I’ll look forward to that.  It’s great fun to watch an African American woman navigate the halls of power with her personal and professional dignity intact.  I revel in Scandal’s implicit feminism and the pleasure of seeing an African American woman order people around on the screen.  Washington says, “I’m proud to play this role as a feminist,” in part because “one of the things that makes [Olivia] powerful is that she’s a human being.  She’s always trying to be the best version of herself, despite her own confusion.”

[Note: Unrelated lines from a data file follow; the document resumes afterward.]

(** * discord-irc: the relay bot of [lib/bot.js]

    A shallow embedding of the [Bot] class: the channel mapping built by the
    constructor, the two text transforms ([parseText] for Discord to IRC and
    the mention pass of [sendToDiscord] for IRC to Discord), the nick colour
    choice, the command routing and the invite handler.

    Conventions of the embedding.
    - A JavaScript string is the list of its UTF-16 code units ([jsstring]);
      [charCodeAt], [length], indexing and the regular expressions of the
      source (none has the [u] flag) all work on code units.
    - A plain JavaScript object used as a dictionary is the list of its own
      enumerable properties in enumeration order ([obj]); the order is
      observed by [_.forOwn], [_.invert] and [_.values] only. [Obj.get] reads
      the own properties; [Obj.lookup] is the read [o[k]] of JavaScript,
      which also finds what a plain object inherits from [Object.prototype].
      The two agree on names that start with [#], as the keys that
      [sendToIRC] looks up do.
    - Functions of the host and of the libraries ([String.prototype.toLowerCase],
      [irc.colors.wrap], the [toString] of discord.js users and members) are
      the fields of the class [Host].
    - Calls on the two clients ([ircClient.say], [ircClient.join],
      [channel.sendMessage]) are appended to a log threaded through a small
      state-and-exception monad; a JavaScript [throw] keeps the calls made
      before it. *)

From Stdlib Require Import List NArith Arith Bool String Ascii Lia.
Import ListNotations.
Lemma build_entries (m : merged) :
  forall calls tree calls',
    build_chrome_json_structure uuid4 lower m calls = Some (tree, calls') ->
    sub_multiset (tree_entries tree) (map item_node (all_items m)).
Proof.
  induction m as [items | entries IH] using merged_induction;
    [discriminate|].
  intros calls tree calls'. rewrite build_dict.
  set (es := sorted_by (fun kv => lower (fst kv))
                       (filter is_folder_entry entries)).
  destruct (add_folders uuid4 (map (attach uuid4 lower) es) [] calls)
    as [[fs k]|] eqn:Hfs; [|discriminate].
  apply add_folders_spec in Hfs as [fs' [-> Hbuilt]]. simpl app.
  assert (Hfolders :
            sub_multiset (tree_entries fs')
              (flat_map entry_nodes (filter is_folder_entry entries))).
  { eapply sub_perm;
      [reflexivity
      | apply Permutation_flat_map, (SortFacts.sorted_by_perm
                                       (fun kv : string * merged => lower (fst kv)))
      |].
    apply built_from_entries; [|exact Hbuilt].
    apply Forall_forall. intros kv Hin.
    apply BuilderOrder.folder_entries_in in Hin as [Hin _].
    rewrite Forall_forall in IH. exact (IH kv Hin). }
  pose proof (direct_and_folders (fun v => map item_node (all_items v))
                                 entries eq_refl) as Hlevel.
  rewrite all_items_dict, map_flat_map.
  change (fun kv : string * merged => map item_node (all_items (snd kv)))
    with entry_nodes in Hlevel |- *.
  intros Htree. eapply sub_trans; [|exact Hlevel].
  destruct (get_or (dict_get BOOKMARKS_KEY entries) (MList []))
    as [[|e rest]|[|b items]]; inversion Htree; subst.
  - eapply sub_trans; [exact Hfolders|].
    apply (sub_app [] _ _ _ (sub_nil _) (sub_refl _)).
  - exact Hfolders.
  - rewrite tree_entries_app, tree_entries_items.
    eapply sub_perm; [apply Permutation_app_comm | reflexivity |].
    apply sub_app; [|exact Hfolders].
    eapply sub_perm; [|reflexivity | apply sub_refl].
    apply Permutation_map. symmetry.
    exact (SortFacts.sorted_by_perm (item_sort_key lower) (b :: items)).
Qed.

End Entries.
End BuilderEntries.

(** ** The collector *)

Module CollectorFacts.
Import Multiset.

Lemma node_induction (P : node -> Prop) :
  (forall t n u g da dm, P (Node t n u g da dm None)) ->
  (forall t n u g da dm children,
      Forall P children -> P (Node t n u g da dm (Some children))) ->
  forall nd, P nd.
Proof.
  intros Hleaf Hnode. fix IH 1. intros [t n u g da dm [children|]].
  - apply Hnode. induction children as [|c cs IHcs]; constructor.
    + apply IH.
    + exact IHcs.
  - apply Hleaf.
Qed.
Lemma normal_name_head name :
  normal_name name -> exists c s, name = String c s /\ Ascii.eqb c "/" = false.
Proof.
  intros (Hne & Hsf & _). destruct name as [|c s]; [done |].
  exists c, s. split; [done |]. unfold slash_free in Hsf. simpl in Hsf.
  apply andb_true_iff in Hsf as [Hc _]. by apply negb_true_iff in Hc.
Qed.

Lemma norm_step_normal st name : normal_name name -> norm_step st name = st ++ [name].
Proof.
  intros (Hne & _ & Hdot & Hdd). unfold norm_step.
  destruct (String.eqb_spec name ""); [done |].
  destruct (String.eqb_spec name "."); [done |].
  destruct (String.eqb_spec name ".."); [done |]. reflexivity.
Qed.

Lemma norm_step_empty st : norm_step st "" = st.
Proof. reflexivity. Qed.

Lemma join_single d name : join d [name] = join2 d name.
Proof. reflexivity. Qed.

Lemma resolve_join cwd d name :
  normal_name name -> resolve cwd (join d [name]) = resolve cwd d ++ [name].
Proof.
  intros Hn. rewrite join_single. unfold join2.
  destruct (normal_name_head _ Hn) as (c & s & Hname & Hc).
  assert (Hsl : startswith "/" name = false) by (by rewrite Hname, startswith_slash_cons).
  assert (Hsplit : split "/" name = [name]) by (apply split_slash_free, Hn).
  rewrite Hsl.
  destruct (truthy d) eqn:Ht; cbn [negb orb].
  - assert (Hd : d <> "") by (by destruct d).
    destruct (endswith "/" d) eqn:Hend.
    + apply endswith_app in Hend as [a Ha].
      unfold resolve. rewrite (startswith_app_nonempty _ _ _ Hd).
      rewrite Ha, append_assoc.
      change ("/" +++ name) with (String "/" name).
      change (a +++ "/") with (a +++ String "/" "").
      rewrite !split_app, Hsplit. cbn [split].
      rewrite !fold_left_app. cbn [fold_left].
      by rewrite norm_step_normal, norm_step_empty.
    + unfold resolve. rewrite (startswith_app_nonempty _ _ _ Hd).
      change ("/" +++ name) with (String "/" name).
      rewrite split_app, Hsplit, fold_left_app. cbn [fold_left].
      by rewrite norm_step_normal.
  - destruct d; [| done]. cbn [app]. unfold resolve. rewrite Hsl, Hsplit.
    cbn [fold_left split startswith]. by rewrite norm_step_normal, norm_step_empty.
Qed.

Lemma join_single_truthy d name : name <> "" -> truthy (join d [name]) = true.
Proof.
  intros Hne. rewrite join_single. unfold join2.
  destruct (startswith "/" name); [by destruct name |].
  destruct (negb (truthy d) || endswith "/" d).
  - destruct d; simpl; [by destruct name | done].
  - destruct d; simpl; done.
Qed.
(** The text of [c'] opens with the overlap taken from [c] and the
    separator. *)
Definition overlapsPrevious (c c' : chunk) : Prop :=
  exists rest,
    text c' =
      sliceLast (Z.to_nat CHUNK_OVERLAP) (text c) ++ blankLine ++ rest.

(** [p] occurs in [s]. *)
Definition occursIn (p s : jsstring) : Prop :=
  exists before after, s = before ++ p ++ after.

(** The chunks pushed so far and the running chunk, as the batch they would
    make. *)
Definition batchSoFar (st : loopState) : list chunk :=
  chunks st ++ [pending st].

(** What the text of a first chunk can be: at most a full chunk, or one
    paragraph as it stands. *)
Definition oneParagraph (paragraphs : list jsstring) (c : chunk) : Prop :=
  len (text c) <= MAX_CHUNK_SIZE \/ In (text c) paragraphs.

(** What the text of a chunk [c'] that comes after [c] can be: at most a full
    chunk, or the overlap taken from [c], the separator and one paragraph. *)
Definition oneParagraphAfter (paragraphs : list jsstring) (c c' : chunk)
  : Prop :=
  len (text c') <= MAX_CHUNK_SIZE
  \/ exists p,
       In p paragraphs
       /\ text c' =
            sliceLast (Z.to_nat CHUNK_OVERLAP) (text c) ++ blankLine ++ p.
Definition findHelm (env : Env) (version : string) : result Helmctl * list event :=
  match toolregistry_Helm env version with
  | Err err =>
      (Err err,
       [LogPersister_AppendError
          ("Failed while installing helm " +:+ version +:+ " (" +:+ Error err +:+ ")")])
  | Ok (path, installed) =>
      (Ok (mkHelmctl path),
       if installed then
         [LogPersister_AppendInfo
            ("Helm " +:+ version
             +:+ " has just been installed because of no pre-installed binary for that version")]
       else [])
  end.

(** The annotations [ensurePrimaryUpdate] adds to a manifest. *)
Definition primary_annotations (env : Env) (e : Executor) (m : Manifest)
  : gmap string string :=
  {[ variantLabel := "primary";
     managedByLabel := managedByValue;
     originalAPIKeyLabel := Manifest_APIVersion env m;
     resourceKeyLabel := Manifest_ResourceKey env m;
     commitHashLabel := Deployment_Trigger_Commit_Hash (Executor_Input e) ]}.

Definition ensurePrimaryUpdate (env : Env) (e : Executor) : StageStatus * list event :=
  match findKubectl env (KubectlVersion (Input (config e))) with
  | (Err err, ev) =>
      (STAGE_FAILURE,
       ev ++ [LogPersister_AppendError ("Unabled to find kubectl (" +:+ Error err +:+ ")")])
  | (Ok kubectl, ev) =>
      match loadManifests env e with
      | Err err =>
          (STAGE_FAILURE,
           ev ++ [LogPersister_AppendError
                    ("Unabled to load kubernetes manifests (" +:+ Error err +:+ ")")])
      | Ok manifests =>
          if (length manifests =? 0)%nat then
            (STAGE_FAILURE,
             ev ++ [LogPersister_AppendError "No kubernetes manifests to handle"])
          else
            let ev :=
              ev ++ map (fun m => AddAnnotations m (primary_annotations env e m)) manifests
              ++ [LogPersister_AppendInfo
                    ("Updating " +:+ pretty (length manifests) +:+ " primary resources");
                  Apply kubectl manifests] in
            match Kubectl_Apply env kubectl manifests with
            | Some err =>
                (STAGE_FAILURE,
                 ev ++ [LogPersister_AppendError
                          ("Unabled to update primary variant (" +:+ Error err +:+ ")")])
            | None =>
                (STAGE_SUCCESS,
                 ev ++ [LogPersister_AppendSuccess
                          ("Successfully updated " +:+ pretty (length manifests)
                           +:+ " primary resources")])
            end
      end
  end.

Definition ensureStageRollout (e : Executor) : StageStatus * list event :=
  (STAGE_SUCCESS, []).

Definition ensureStageClean (e : Executor) : StageStatus * list event :=
  (STAGE_SUCCESS, []).

Definition ensureBaselineRollout (e : Executor) : StageStatus * list event :=
  (STAGE_SUCCESS, []).

Definition ensureBaselineClean (e : Executor) : StageStatus * list event :=
  (STAGE_SUCCESS, []).

Definition ensureTrafficSplit (e : Executor) : StageStatus * list event :=
  (STAGE_SUCCESS, []).

Definition ensureRollback (e : Executor) : StageStatus * list event :=
  (STAGE_SUCCESS, []).

Definition generateStageManifests (e : Executor) : StageStatus * list event :=
  (STAGE_SUCCESS, []).

Definition generateBaselineManifests (e : Executor) : StageStatus * list event :=
  (STAGE_SUCCESS, []).
Lemma get_analysis_status (k : Z) (w : World) :
  status_code (fst (get_analysis k w))
  = match first_analysis_result k (database w) with
    | Some _ => 200
    | None => 404
    end.
Proof.
  unfold get_analysis, route, bind, query. cbn [get_db world database].
  destruct (first_analysis_result k (database w)); reflexivity.
Qed.

(** X16. [GET /resume/<id>] answers 200 exactly when a stored resume has
    the key, with that key and the text of a stored row that has it, and
    404 otherwise; [GET /analysis/<id>] likewise.  Neither ever answers
    500. *)
Theorem fetch_answers_200_iff_the_key_is_stored (k : Z) (w : World) :
  (status_code (fst (get_resume k w)) = 200 <->
   exists r, In r (resumes (database w)) /\ Resume.id r = Some k) /\
  (status_code (fst (get_analysis k w)) = 200 <->
   exists a, In a (analysis_results (database w)) /\
             AnalysisResult.id a = Some k) /\
  (status_code (fst (get_resume k w)) = 200 \/
   status_code (fst (get_resume k w)) = 404) /\
  (status_code (fst (get_analysis k w)) = 200 \/
   status_code (fst (get_analysis k w)) = 404) /\
  (forall body st,
     fst (get_resume k w) = (ResumeObject body, st) ->
     ResumeJson.id body = Some k /\
     exists r, In r (resumes (database w)) /\ Resume.id r = Some k /\
               ResumeJson.resume_text body = Resume.resume_text r).
Proof.
  rewrite get_resume_cases, get_analysis_status.
  unfold first_resume, first_analysis_result.
  split; [ | split; [ | split; [ | split ] ] ].
  - destruct (find _ (resumes (database w))) as [r|] eqn:Hr; cbn.
    + apply find_by_id_Some in Hr. split; [ eauto | reflexivity ].
    + apply find_by_id_None in Hr. split; [ discriminate | easy ].
  - destruct (find _ (analysis_results (database w))) as [a|] eqn:Ha.
    + apply find_by_id_Some in Ha. split; [ eauto | reflexivity ].
    + apply find_by_id_None in Ha. split; [ discriminate | easy ].
  - destruct (find _ (resumes (database w))); cbn; auto.
  - destruct (find _ (analysis_results (database w))); auto.
  - intros body st.
    destruct (find _ (resumes (database w))) as [r|] eqn:Hr; cbn;
      [ | discriminate ].
    apply find_by_id_Some in Hr as [Hin Hid].
    intros H. injection H as <- _. cbn. split; [ exact Hid | eauto ].
Qed.

Lemma fetch_witness :
  status_code (fst (get_resume 1 Example.world1)) = 200.
Proof.
  apply (proj2 (proj1 (fetch_answers_200_iff_the_key_is_stored
                         1 Example.world1))).
  exists Sample.resume1.
  split; [ vm_compute; left; reflexivity | reflexivity ].
Defined.

Lemma entries_of_firstn (d : Database) (rows : list AnalysisResult.t)
  (es : list HistoryEntry.t) (n : nat) :
  entries_of d rows = Ok es ->
  entries_of d (firstn n rows) = Ok (firstn n es).
Proof.
  revert rows es. induction n as [|n IH]; intros rows es H;
    [ reflexivity | ].
  destruct rows as [|item rest]; cbn in *.
  - now injection H as <-.
  - destruct (AnalysisResult_resume d item) as [r|]; [ | discriminate ].
    apply and_then_Ok in H as (es' & Hes' & H). injection H as <-.
    now rewrite (IH _ _ Hes').
Qed.
(** * ChaiScript_System: the module loader of the ChaiScript engine

    A shallow embedding of [include/chaiscript/language/chaiscript_engine.hpp]
    (class [ChaiScript_System<Eval_Engine>]): [do_eval], [internal_eval],
    [use], [load_file], [eval_file] and [build_eval_system], together with
    the set [loaded_files] and the two mutexes the class owns.

    The parser ([ChaiScript_Parser]), the tree evaluator ([eval_token]) and
    the dispatch engine are collaborators that live in other headers; they
    enter the development as the operations of the class [Eval_Engine],
    mirroring the template parameter of the C++ class. *)

From Stdlib Require Import String Ascii List Bool Arith Lia.
From stdpp Require Import base gmap sets strings pretty.

Local Open Scope string_scope.
Local Open Scope nat_scope.
Local Open Scope list_scope.
Local Open Scope stdpp_scope.

(** ** Strings

    [std::string] is a counted byte string and may contain NUL bytes; it is
    embedded as [string].  [c_str] is what a consumer of [s.c_str()] sees
    when it treats the pointer as a C string: the bytes before the first
    NUL. *)

Definition NUL : ascii := Ascii.zero.

Fixpoint c_str (s : string) : string :=
  match s with
  | EmptyString => EmptyString
  | String c rest => if Ascii.eqb c NUL then EmptyString else String c (c_str rest)
  end.

(** [true] when the string holds no NUL byte. *)
Fixpoint nul_free (s : string) : bool :=
  match s with
  | EmptyString => true
  | String c rest => negb (Ascii.eqb c NUL) && nul_free rest
  end.

(** Line 185 of the header: the bytes read into the vector [v] become the
    returned string through
    [v.empty() ? std::string() : std::string(v.begin(), v.end()).c_str()]. *)
Definition string_of_vector (v : string) : string :=
  match v with
  | EmptyString => EmptyString
  | _ => c_str v
  end.

(** ** Exceptions, results, scripts *)

(** The exceptions that cross [ChaiScript_System].  [Return_Value] is the
    signal thrown by a [return] statement; [runtime_error] is what
    [load_file] throws, and carries the [std::string] its constructor was
    given; [out_of_range] and [bad_boxed_cast] come from [vals.at(0)] and
    [boxed_cast] in [internal_eval]; [Eval_Error] stands for the parse,
    dispatch and type errors of the collaborators. *)
Inductive exception (V : Type) : Type :=
| Return_Value (retval : V)
| runtime_error (what_arg : string)
| out_of_range
| bad_boxed_cast
| Eval_Error (reason : string).

Arguments Return_Value {V} retval.
Arguments runtime_error {V} what_arg.
Arguments out_of_range {V}.
Arguments bad_boxed_cast {V}.
Arguments Eval_Error {V} reason.

Definition is_Return_Value {V} (e : exception V) : bool :=
  match e with
  | Return_Value _ => true
  | _ => false
  end.

(** The message a handler reads through [what()].  [what()] returns a
    [const char *], so the message of a [runtime_error] is its constructor
    argument up to the first NUL byte.  The messages of the other
    exceptions are made outside this header. *)
Definition what {V} (e : exception V) : option string :=
  match e with
  | runtime_error what_arg => Some (c_str what_arg)
  | _ => None
  end.

(** How a call ends: it returns, it throws, the calling thread blocks for
    ever on a lock it holds itself, or the nesting budget of the model ran
    out before the evaluator finished. *)
Inductive result (V A : Type) : Type :=
| Returns (a : A)
| Throws (e : exception V)
| Blocks
| Exhausted.

Arguments Returns {V A} a.
Arguments Throws {V A} e.
Arguments Blocks {V A}.
Arguments Exhausted {V A}.

(** What the evaluation of a syntax tree does to the [ChaiScript_System]
    that runs it.  [build_eval_system] hands the evaluator exactly two
    entry points back into the system: the script functions [use] (line
    230) and [eval] (lines 232-233).  A run of the evaluator is therefore a
    tree of such calls that ends in a value or in a thrown exception.  The
    script language of this header has no exception handler (the reserved
    words hold neither [try] nor [catch]), so an exception leaving [use]
    or [eval] ends the run. *)
Inductive script (V : Type) : Type :=
| Yield (v : V)
| Raise (e : exception V)
| Call_use (filename : string) (k : script V)
| Call_eval (vals : list V) (k : V -> script V).

Arguments Yield {V} v.
Arguments Raise {V} e.
Arguments Call_use {V} filename k.
Arguments Call_eval {V} vals k.

(** [parser.parse(input, fname)] returns [true] and leaves a tree in
    [parser.ast()], returns [false], or throws. *)
Inductive parse_result (V T : Type) : Type :=
| Parse_true (ast : T)
| Parse_false
| Parse_throws (e : exception V).

Arguments Parse_true {V T} ast.
Arguments Parse_false {V T}.
Arguments Parse_throws {V T} e.

(** The collaborators of [ChaiScript_System], none of which is defined in
    this header. *)
Class Eval_Engine : Type := {
  Boxed_Value : Type;
  (** the default-constructed [Boxed_Value value;] of line 40 *)
  void_value : Boxed_Value;
  (** [boxed_cast<std::string>]; [None] is a [bad_boxed_cast] *)
  boxed_cast_string : Boxed_Value -> option string;
  TokenPtr : Type;
  (** [ChaiScript_Parser::parse] on an input and a C-string file name *)
  parser_parse : string -> string -> parse_result Boxed_Value TokenPtr;
  (** [eval_token<Eval_Engine>(engine, ast)] *)
  eval_token : TokenPtr -> script Boxed_Value;
  (** the text of [chaiscript_prelude.hpp] *)
  chaiscript_prelude : string
}.

(** ** The state of a system *)

(** [boost::shared_mutex] as seen by the one thread the model follows:
    not held, held shared [S extra] times, or held exclusively. *)
Inductive shared_mutex : Type :=
| Unlocked
| Read_locked (extra : nat)
| Write_locked.
(** C1.  [retry n exception]: when the target raises a matching exception
    on its first [k < n] invocations and returns [v] on the next one, the
    wrapper returns [v] and has invoked the target exactly [k + 1] times;
    when the target raises a matching exception on each of its first [n]
    invocations, the wrapper has invoked it exactly [n] times and raises
    the [ValueError] whose message names the function, its file and line,
    and [n]. *)
Theorem retry_returns_or_exhausts (n : Z) (exception : except_spec)
    (func : pyfunction) (a : args) (m : machine unit) :
  (forall (k : nat) (v : value),
     Z.of_nat k < n ->
     (forall i, (i < k)%nat ->
        raises_matching exception (outcome_at func a i (m_world m))) ->
     outcome_at func a k (m_world m) = Returns v ->
     retry_wrapper module_globals n exception func a m =
       (Returns v,
        push_calls a (Datatypes.S k) m
          (world_after func a (Datatypes.S k) (m_world m)))
     /\ invocations m
          (snd (retry_wrapper module_globals n exception func a m)) =
        Z.of_nat k + 1)
  /\
  (0 <= n ->
   (forall i, (i < Z.to_nat n)%nat ->
      raises_matching exception (outcome_at func a i (m_world m))) ->
   retry_wrapper module_globals n exception func a m =
     (Raises (Exn ValueError
                (_repr_func func +:+ " exceeds " +:+ pretty n +:+ " retries")
                []),
      push_calls a (Z.to_nat n) m
        (world_after func a (Z.to_nat n) (m_world m)))
   /\ invocations m
        (snd (retry_wrapper module_globals n exception func a m)) = n).
Proof.
  split.
  - intros k v Hk Hfail Hok.
    assert (Heq : retry_wrapper module_globals n exception func a m =
                  (Returns v,
                   push_calls a (Datatypes.S k) m
                     (world_after func a (Datatypes.S k) (m_world m)))).
    { unfold retry_wrapper, bind at 1.
      replace (Z.to_nat n)
        with (k + Datatypes.S (Z.to_nat n - k - 1))%nat by lia.
      rewrite retry_loop_stops; [| exact Hfail | rewrite Hok; simpl; tauto].
      now rewrite Hok. }
    split; [exact Heq|].
    rewrite Heq. simpl snd. rewrite invocations_push_calls. lia.
  - intros Hn Hfail.
    assert (Heq : retry_wrapper module_globals n exception func a m =
                  (Raises (retry_error n func),
                   push_calls a (Z.to_nat n) m
                     (world_after func a (Z.to_nat n) (m_world m)))).
    { unfold retry_wrapper, bind at 1.
      rewrite retry_loop_all_fail by exact Hfail.
      unfold bind. rewrite load_function_repr_func. reflexivity. }
    split; [exact Heq|].
    rewrite Heq. simpl snd. rewrite invocations_push_calls. lia.
Qed.

(** C1 at the docstring's example: with [a = 0] the target fails twice and
    [retry 3] returns on the third invocation, whereas [retry 2] gives up
    after two. *)
Lemma retry_returns_or_exhausts_witness :
  (retry_wrapper module_globals 3 (ExceptClass Exception) do_sth_flaky
     no_args (Machine tt [] (world_with_a 0)) =
     (Returns VNone,
      push_calls no_args 3 (Machine tt [] (world_with_a 0))
        (world_after do_sth_flaky no_args 3 (world_with_a 0)))
   /\ invocations (Machine tt [] (world_with_a 0))
        (snd (retry_wrapper module_globals 3 (ExceptClass Exception)
                do_sth_flaky no_args (Machine tt [] (world_with_a 0)))) =
      2 + 1)
  /\
  (retry_wrapper module_globals 2 (ExceptClass Exception) do_sth_flaky
     no_args (Machine tt [] (world_with_a 0)) =
     (Raises (Exn ValueError "do_sth() in <stdin>, line 3 exceeds 2 retries"
                []),
      push_calls no_args 2 (Machine tt [] (world_with_a 0))
        (world_after do_sth_flaky no_args 2 (world_with_a 0)))
   /\ invocations (Machine tt [] (world_with_a 0))
        (snd (retry_wrapper module_globals 2 (ExceptClass Exception)
                do_sth_flaky no_args (Machine tt [] (world_with_a 0)))) =
      2).
Proof.
  split.
  - apply (proj1 (retry_returns_or_exhausts 3 (ExceptClass Exception)
                    do_sth_flaky no_args (Machine tt [] (world_with_a 0)))
             2%nat VNone).
    + lia.
    + intros [|[|i]] Hi; [vm_compute; reflexivity | vm_compute; reflexivity
                         | lia].
    + vm_compute; reflexivity.
  - apply (proj2 (retry_returns_or_exhausts 2 (ExceptClass Exception)
                    do_sth_flaky no_args (Machine tt [] (world_with_a 0)))).
    + lia.
    + intros [|[|i]] Hi; [vm_compute; reflexivity | vm_compute; reflexivity
                         | simpl in Hi; lia].
Defined.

Despite the high visibility—and no doubt, some vulnerability—of being the first African American woman to star in a network TV series since 1974, when a show called Get Christie Love aired starring Teresa Graves, Washington says she doesn’t feel a heavy burden of responsibility about this historical fact.  “I actually feel very supported doing it.  There was a lot of anticipation about the show; people were excited that this character was going to live and breathe and exist off the page.  I felt a lot of support from the community of women of color actresses in Hollywood.”  The pressure, Washington suggests, is on the audience:  “Will the American people show up and watch this smart woman, in a show that’s female-driven, that’s driven by an African American female?  Will people allow her into their hearts?”


That Scandal has been renewed for a full second season seems to indicate audiences’ willingness to take that leap.  And that faith, Washington believes, might contribute to real social change.  She says, “Audience members in theatre, film, and television, through consciousness and imagination, are able to put themselves in other people’s shoes.  That expanded consciousness makes us more inclusive and lets us see similarities instead of divisions.  Art can show us who we want to be.  That’s powerful work.”


Let’s hope spectators will be willing to put themselves into Olivia Pope’s (gorgeous) shoes.  She’s a tough woman navigating a brutal world, and doing so with intensity, grace, and a ramrod straight spine that makes her irresistible to watch, especially in a medium that allows so few women to be as complex, powerful, and charismatic.  And thank goodness an actor as ethical, aware, and committed to social change as Kerry Washington is bringing Olivia to our hearts.